We have prepared several truncated versions of the Choristoneura fumiferana ecdysone receptor (CfEcR) cDNA to identify domains required for heterodimerization with C. fumiferana ultraspiracle (CfUSP). The CfEcR protein containing all six domains bound to hsp27 EcRE in the presence of CfUSP protein. The only regions that could be deleted from CfEcR without losing DNA binding activity were A/B and F domains as well as a 29 amino acid region located at the C–terminal end of the E domain. This suggests that the minimum region required for DNA binding is a 363 amino acid peptide spanning C, D, and part of E domains. The CfEcR protein containing all six domains bound ponasterone A, in the presence of CfUSP protein. Removal of the F domain and the C-terminal 12 amino acids in the E domain completely abolished ponasterone A binding. Removal of A/B and C domains did not affect ligand binding. However, deleting the D domain abolished ligand binding completely.
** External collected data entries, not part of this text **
(* ===== verification/Progress.v ===== *)
(** The reconciler's part in making progress: an attempt that fails, wherever it fails, leaves
    nothing in the reconciler's own maps that makes it skip the next one; and an attempt all of
    whose calls succeed ends with the model set up.  That the calls succeed is an assumption
    here, which [Restart] discharges for the components of the program; after a failed
    [Configure] it is false ([Recovery]). *)

From Stdlib Require Import Ascii.
From stdpp Require Import base numbers gmap strings list.
From S2P Require Import Prelude Programs Crd Kube Offloader Configurer Registry Metric Health Convert BeamlitClient.
From S2P Require Import ModelReconciler ModelSync ModelLoop ModelShare.
Local Open Scope Z_scope.

Section Progress.
Context {W : Type} `{Ho : Offloader W} `{Hos : !OffloaderSpec W} `{Hcl : CtrlClient W} `{Hb : BeamlitAPI W}
  `{Hcf : Configurer W} `{Hmi : MetricInformer W} `{Hhi : HealthInformer W} `{Htp : TimeParse} `{Hsur : !Surroundings W}.
Implicit Types (x : ModelDeploymentReconciler * W) (r : ModelDeploymentReconciler) (w : W).

(** An answer of Beamlit that can be read: the fields the server fills in are there. *)
Definition complete (b : BeamlitModel) : Prop := exists ws c u tc tu,
  bm_Workspace (bmod_Metadata b) = Some ws /\ bm_CreatedAt (bmod_Metadata b) = Some c /\ time_Parse c = Ok tc /\
  bm_UpdatedAt (bmod_Metadata b) = Some u /\ time_Parse u = Ok tu.

(** What the controller sends to Beamlit has a name, an environment and labels. *)
Definition to_send (b : BeamlitModel) : Prop :=
  is_Some (bm_Name (bmod_Metadata b)) /\ is_Some (bm_Environment (bmod_Metadata b)) /\ is_Some (bm_Labels (bmod_Metadata b)).
(** What the builders hold when the program's own [init] begins. *)
Lemma types_are_registered s : exists h la ld a d,
  h !! la = Some a /\ group_of a = Authorization.group /\
  types_of a = [Authorization.Policy; Authorization.PolicyList] /\
  h !! ld = Some d /\ group_of d = Deployment.group /\
  types_of d = [Deployment.ModelDeployment; Deployment.ModelDeploymentList;
                Deployment.ToolDeployment; Deployment.ToolDeploymentList] /\
  initialize (∅, s) = main_init (mkPackage (Ptr (Some la)) (AddToScheme (Ptr (Some la))))
                                (mkPackage (Ptr (Some ld)) (AddToScheme (Ptr (Some ld)))) (h, s).
Proof.
  destruct (alloc_fresh (scheme_Builder Authorization.group) ∅) as (la & _ & Ea).
  set (a := Builder_Register [Authorization.Policy; Authorization.PolicyList] (scheme_Builder Authorization.group)).
  set (h1 := <[la := a]> (<[la := scheme_Builder Authorization.group]> (∅ : gmap loc Builder))).
  destruct (alloc_fresh (scheme_Builder Deployment.group) h1) as (ld & Hld & Ed).
  set (d0 := scheme_Builder Deployment.group) in *.
  set (d1 := Builder_Register [Deployment.ModelDeployment; Deployment.ModelDeploymentList] d0).
  set (d2 := Builder_Register [Deployment.ToolDeployment; Deployment.ToolDeploymentList] d1).
  assert (ld <> la) by (intros ->; apply Hld; unfold h1; rewrite dom_insert; set_solver).
  exists (<[ld := d2]> (<[ld := d1]> (<[ld := d0]> h1))), la, ld, a, d2.
  destruct (scheme_Builder_new Authorization.group) as [Hag Hat], (scheme_Builder_new Deployment.group) as [Hdg Hdt].
  destruct (Builder_Register_adds [Authorization.Policy; Authorization.PolicyList] (scheme_Builder Authorization.group)) as [Ag At].
  destruct (Builder_Register_adds [Deployment.ModelDeployment; Deployment.ModelDeploymentList] d0) as [Dg Dt].
  destruct (Builder_Register_adds [Deployment.ToolDeployment; Deployment.ToolDeploymentList] d1) as [Dg' Dt'].
  fold d0 in Hdg, Hdt. fold d1 in Dg, Dt. fold d2 in Dg', Dt'. fold a in Ag, At.
  split_and!; [rewrite !lookup_insert_ne by done; apply lookup_insert_eq|congruence|by rewrite At, Hat|
               apply lookup_insert_eq|congruence|by rewrite Dt', Dt, Hdt|].
  assert (Register (Ptr (Some la)) [Authorization.Policy; Authorization.PolicyList]
    (<[la := scheme_Builder Authorization.group]> ∅) = (h1, Ok tt)) as R1 by (apply Register_stores, lookup_insert_eq).
  assert (Register (Ptr (Some ld)) [Deployment.ModelDeployment; Deployment.ModelDeploymentList] (<[ld := d0]> h1) =
    (<[ld := d1]> (<[ld := d0]> h1), Ok tt)) as R2 by (apply Register_stores, lookup_insert_eq).
  assert (Register (Ptr (Some ld)) [Deployment.ToolDeployment; Deployment.ToolDeploymentList] (<[ld := d1]> (<[ld := d0]> h1)) =
    (<[ld := d2]> (<[ld := d1]> (<[ld := d0]> h1)), Ok tt)) as R3 by (apply Register_stores, lookup_insert_eq).
  clearbody h1 d2. unfold initialize, mbind, M_bind, self, zoom. cbn [fst snd].
  unfold Authorization.variables, Deployment.variables, Authorization.init_policies, Deployment.init_models, Deployment.init_tools, mbind, M_bind.
  fold d0.   rewrite Ea. cbn [mret M_ret fst snd pkg_SchemeBuilder]. rewrite R1. cbn [fst snd]. rewrite Ed. cbn [mret M_ret fst snd pkg_SchemeBuilder].
  rewrite R2. cbn [fst snd]. rewrite R3. reflexivity.
Qed.
End Facts.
The minimum region required for ligand binding is a 333 amino acid peptide spanning the D, E, and F domains. The A/B region is the only domain that can be deleted without affecting both DNA and ligand binding of CfEcR. These results suggest that CfEcR has two sub domains in the D and E domains that are necessary for heterodimerization with the CfUSP protein. Arch. Insect Biochem. Physiol. 41:61–70, 1999. © 1999 Wiley-Liss, Inc.